You know, we are the type of family that believes -- you know, we're that risk taker family, but we're also the ones that -- it's just -- it's

principle. There is so much wrong in this world, and I wanted to obviously have all the wins. I wanted him to be OK, and we wanted to win this race.

But it was one of those moments where I just had to keep going and I felt compelled that that was the right thing to do for everyone. I will say the

community; my team were amazing. I had a lot of support and knowing I had that support once we were able to communicate it a little bit was -- gave

me that ability to have that strength to do it.

MARTIN: So, election day comes --


MARTIN: -- you fall short.
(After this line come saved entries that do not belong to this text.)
(* ================================================================== *)
(** ** The printed document *)

(** C4. The printed text is [json.dumps] with an indent of two of an
    object whose only key is [steps], holding the array of the steps in
    order; every step has exactly the ten fields of the template, nested
    as in it; and an indent of two puts each member of an object and each
    item of an array on a line of its own, two spaces deeper than the
    container.  For every valid input the text is, character for
    character, the document of [expected_document]: one JSON object, its
    strings between double quotes and the quotes inside the first command
    escaped. *)
Theorem pipeline_document_shape (args : Args) :
  exists steps,
    pipeline_steps args = Ok steps /\
    main args = Ok (Json.dumps 2 (Json.Obj [ ("steps", Json.Arr steps) ]) ++ nl) /\
    (valid_args args = true ->
     main args = Ok (expected_document (action args)) /\
     script [ "--action"; action args ] = Printed (expected_document (action args))) /\
    Forall step_shaped steps /\
    Forall (fun s =>
              Json.keys s =
              [ "label"; "timeout_in_minutes"; "agents"; "commands";
                "depends_on"; "key"; "env"; "artifact_paths"; "plugins";
                "notify" ]) steps /\
    Json.dumps 2 (Json.Obj [ ("steps", Json.Arr steps) ]) =
    "{" ++ line 2 1 (q ++ "steps" ++ q ++ ": ["
                       ++ join "," (map (fun s => line 2 2 (Json.iterencode "  " 2 s))
                                        steps)
                       ++ line 2 1 "]")
        ++ line 2 0 "}" /\
    (forall level members,
       members <> [] ->
       Json.iterencode "  " level (Json.Obj members) =
       "{" ++ join ","
                (map (fun kv =>
                        line 2 (S level)
                             (Json.encode_basestring_ascii (fst kv) ++ ": "
                              ++ Json.iterencode "  " (S level) (snd kv)))
                     members)
           ++ line 2 level "}") /\
    (forall level items,
       items <> [] ->
       Json.iterencode "  " level (Json.Arr items) =
       "[" ++ join ","
                (map (fun x => line 2 (S level) (Json.iterencode "  " (S level) x))
                     items)
           ++ line 2 level "]").
Proof.
  destruct (pipeline_steps_closed args) as (agent & env & Ha & He & Hrun).
  vm_compute in Ha. injection Ha as <-.
  assert (Henv : exists env0, env = Json.Obj env0 /\
                              Forall (fun kv => is_str (snd kv)) env0).
  { vm_compute in He. injection He as <-. eexists. split; [reflexivity |].
    repeat constructor; eexists; reflexivity. }
  destruct Henv as (env0 & -> & Hstr). clear He.
  eexists. split; [exact Hrun |].
  split; [exact (main_pipeline_steps _ _ Hrun) |].
  split; [| split; [| split; [| split; [| split]]]].
  - clear Hrun Hstr. intros Hvalid.
    destruct (valid_args_cases args Hvalid) as [Hact Hbt].
    destruct args as [bt act flag]. cbn [action build_type] in *.
    destruct Hact as [-> | ->], Hbt as [-> | ->];
      split; vm_compute; reflexivity.
  - apply Forall_forall. intros s Hs. apply in_map_iff in Hs.
    destruct Hs as (bt & <- & _).
    unfold step_shaped, Generator.step_record.
    do 12 eexists. split; cycle 1; [reflexivity | exact Hstr].
  - apply Forall_forall. intros s Hs. apply in_map_iff in Hs.
    destruct Hs as (bt & <- & _). reflexivity.
  - unfold Json.dumps.
    rewrite (JsonFacts.object_layout 2 0) by discriminate.
    cbn [map fst snd join]. f_equal.
    rewrite (JsonFacts.array_layout 2 1).
    + change (repeat_string " " 2) with "  ".
      match goal with
      | |- context [join "," ?l] => generalize (join "," l)
      end.
      intros body. reflexivity.
    + intros Hnil. apply map_eq_nil in Hnil.
      exact (cur_build_types_nonempty args Hnil).
  - intros level members. exact (JsonFacts.object_layout 2 level members).
  - intros level items. exact (JsonFacts.array_layout 2 level items).
Qed.
(** * capreolus: samplers, passage extractor, reranker weights, trainer

    A shallow embedding of
      - [capreolus/sampler/__init__.py]   (Sampler, TrainTripletSampler, PredSampler),
      - [capreolus/extractor/bertpassage.py] (BertPassage),
      - [capreolus/reranker/base.py]      (Reranker, KerasModel),
      - [capreolus/trainer/__init__.py]   (PytorchTrainer, TrecCheckpointCallback),
    followed by the properties of these functions.

    Conventions.  Python [dict]s whose iteration order matters are
    insertion-ordered association lists; dicts that are only looked up are
    [gmap]s.  A call that may raise returns an [outcome].  Python's global
    [random] state is an explicit [rng] value threaded through the callers. *)

From Stdlib Require Import QArith.
From stdpp Require Import gmap strings list fin_maps sorting.


(* ===================================================================== *)
(** ** Python runtime: exceptions, ordered dicts, ranges, slices, random  *)
(* ===================================================================== *)

Module Py.

(** The exceptions that the embedded code raises or lets through. *)
Inductive exn :=
| MissingDocError (qid docid : string)
| KeyError (k : string)
| IndexError
| ValueError
| ZeroDivisionError
| AssertionError
| RuntimeError (msg : string) (detail : gset string)
| IOError
| FileNotFoundError (name : string).

Inductive outcome (A : Type) :=
| Returned (a : A)
| Raised (e : exn).
Arguments Returned {A} a.
Arguments Raised {A} e.

Definition is_missing_doc (e : exn) : bool :=
  match e with MissingDocError _ _ => true | _ => false end.

(** [except IOError] (an alias of [OSError]) also catches
    [FileNotFoundError]. *)
Definition is_ioerror (e : exn) : bool :=
  match e with IOError | FileNotFoundError _ => true | _ => false end.

(** *** Insertion-ordered dict with string keys *)
Section dict.
Context {V : Type}.

Fixpoint dict_get (k : string) (d : list (string * V)) : option V :=
  match d with
  | [] => None
  | (k', v) :: d' => if decide (k' = k) then Some v else dict_get k d'
  end.

(** [del d[k]]: [None] stands for the KeyError on an absent key. *)
Fixpoint dict_del (k : string) (d : list (string * V)) : option (list (string * V)) :=
  match d with
  | [] => None
  | (k', v) :: d' =>
      if decide (k' = k) then Some d' else cons (k', v) <$> dict_del k d'
  end.

Definition dict_keys (d : list (string * V)) : list string := d.*1.
End dict.

(** *** [range(0, stop, step)] for a positive step; [step = 0] is a
    ValueError and is handled by the caller. *)
Fixpoint range_from (fuel start stop step : nat) : list nat :=
  match fuel with
  | 0 => []
  | S fuel' =>
      if decide (start < stop)
      then start :: range_from fuel' (start + step) stop step
      else []
  end.

Definition range0 (stop step : nat) : list nat := range_from stop 0 stop step.

(** *** [l[i : j]] for non-negative bounds *)
Definition slice {A} (l : list A) (i j : nat) : list A := take (j - i) (drop i l).

(** *** [" ".join(words)] *)
Fixpoint join (sep : string) (ws : list string) : string :=
  match ws with
  | [] => ""
  | [w] => w
  | w :: ws' => w +:+ sep +:+ join sep ws'
  end.

(** *** [needle in hay] on strings *)
Fixpoint contains (needle hay : string) : bool :=
  String.prefix needle hay ||
  match hay with
  | EmptyString => false
  | String _ hay' => contains needle hay'
  end.

(** *** The [random] module.
    The generator state is the sequence of raw draws still to come;
    [randbelow n] consumes one draw and reduces it below [n]. *)
Definition rng := list nat.

Definition randbelow (n : nat) (g : rng) : nat * rng :=
  match g with
  | [] => (0, [])
  | r :: g' => (r `mod` n, g')
  end.

(** [random.choice(seq)] is [seq[randbelow(len(seq))]]; an empty
    sequence is an IndexError. *)
Definition choice {A} (seq : list A) (g : rng) : outcome A * rng :=
  match seq with
  | [] => (Raised IndexError, g)
  | _ =>
      let '(j, g') := randbelow (length seq) g in
      match seq !! j with
      | Some x => (Returned x, g')
      | None => (Raised IndexError, g')
      end
  end.

(** [random.shuffle(x)]: for i from len-1 down to 1, swap x[i] with
    x[randbelow(i+1)]. *)
Fixpoint shuffle_loop {A} (i : nat) (x : list A) (g : rng) : list A * rng :=
  match i with
  | 0 => (x, g)
  | S i' =>
      let '(j, g') := randbelow (S i) g in
      match x !! i, x !! j with
      | Some xi, Some xj => shuffle_loop i' (<[i := xj]> (<[j := xi]> x)) g'
      | _, _ => shuffle_loop i' x g'
      end
  end.

Definition shuffle {A} (x : list A) (g : rng) : list A * rng :=
  shuffle_loop (length x - 1) x g.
You fall short.


MARTIN: And you know, not unusual, a first-time candidate running against an entrenched incumbent. You know, no disrespect to --

MALIK: Right.

MARTIN: -- the incumbent but incumbents have advantages.


MARTIN: You fall short. Then, dealing with the aftermath -- and this is one of the reasons we called you is that you wrote --


MARTIN: -- about this in detail, the bills start rolling in. What was the shocker?

MALIK: The shocker was I thought that I have, you know, 35,000 to 40,000 normal bills after insurance, after deductibles, you know, you have your

80/20, some things they tagged on us even though we were in network hospitals but they were out of network physicians. But then one day I

opened the mail to add to my pile and I received a bill for $142,000. Now, I was on insurance at the time.

MARTIN: Can I hear that again? $142,000?

MALIK: $142,000 for 10 days of hospital care.

MARTIN: That's not the cumulative, that's one bill?

MALIK: No. That's one bill, yes. Yes.

MARTIN: OK. And what was that for?

MALIK: One -- that was for 10 days of hospital care. So, none of the doctors at that time, all that separate, and he had a surgery in that

timeframe, but that's separate, the surgeon's cost. So, this was just for the hospital care. He was in the ICU, neuro ICU. And you get that bill

and my first instinct was, I need to make a call right now.

And, you know, I checked the time and I called the hospital immediately, I tried to figure out what was going on, why didn't insurance pay for this.

I couldn't tell my husband. It took me about two days to tell him because he was going through this process of how did this all happen to me, you

know, remembering things, trying to understand what's going on, and then also dealing with the bills that we thought we were going to manage $30,000

to $40,000 and he was helping with that [13:20:00] process and feeling, how do we get here, even for that amount, right? You know, I didn't go out and

buy some fancy thing that I can't afford.

MARTIN: What did he say when you told him?

MALIK: He handled it much better than I did, to be honest with you. You know, I really went through panic mode. And he listened to me, I told him

all our options, I told him, you know, "We can file a claim with the insurance, we'll work with the hospital, this is, you know, what the plan

is, this is what we're going to do." And he looked at me, I remember, in our kitchen, I remember it distinctly, and he said, "I'm just grateful to

be here."

And I mean, it's heartbreaking. It's heartbreaking to know that people, families, the people that go through the illnesses have to deal with this

at the end and to feel that. That suddenly now you have a new burden and it's a burden on your family as well. That's not okay. It's not okay.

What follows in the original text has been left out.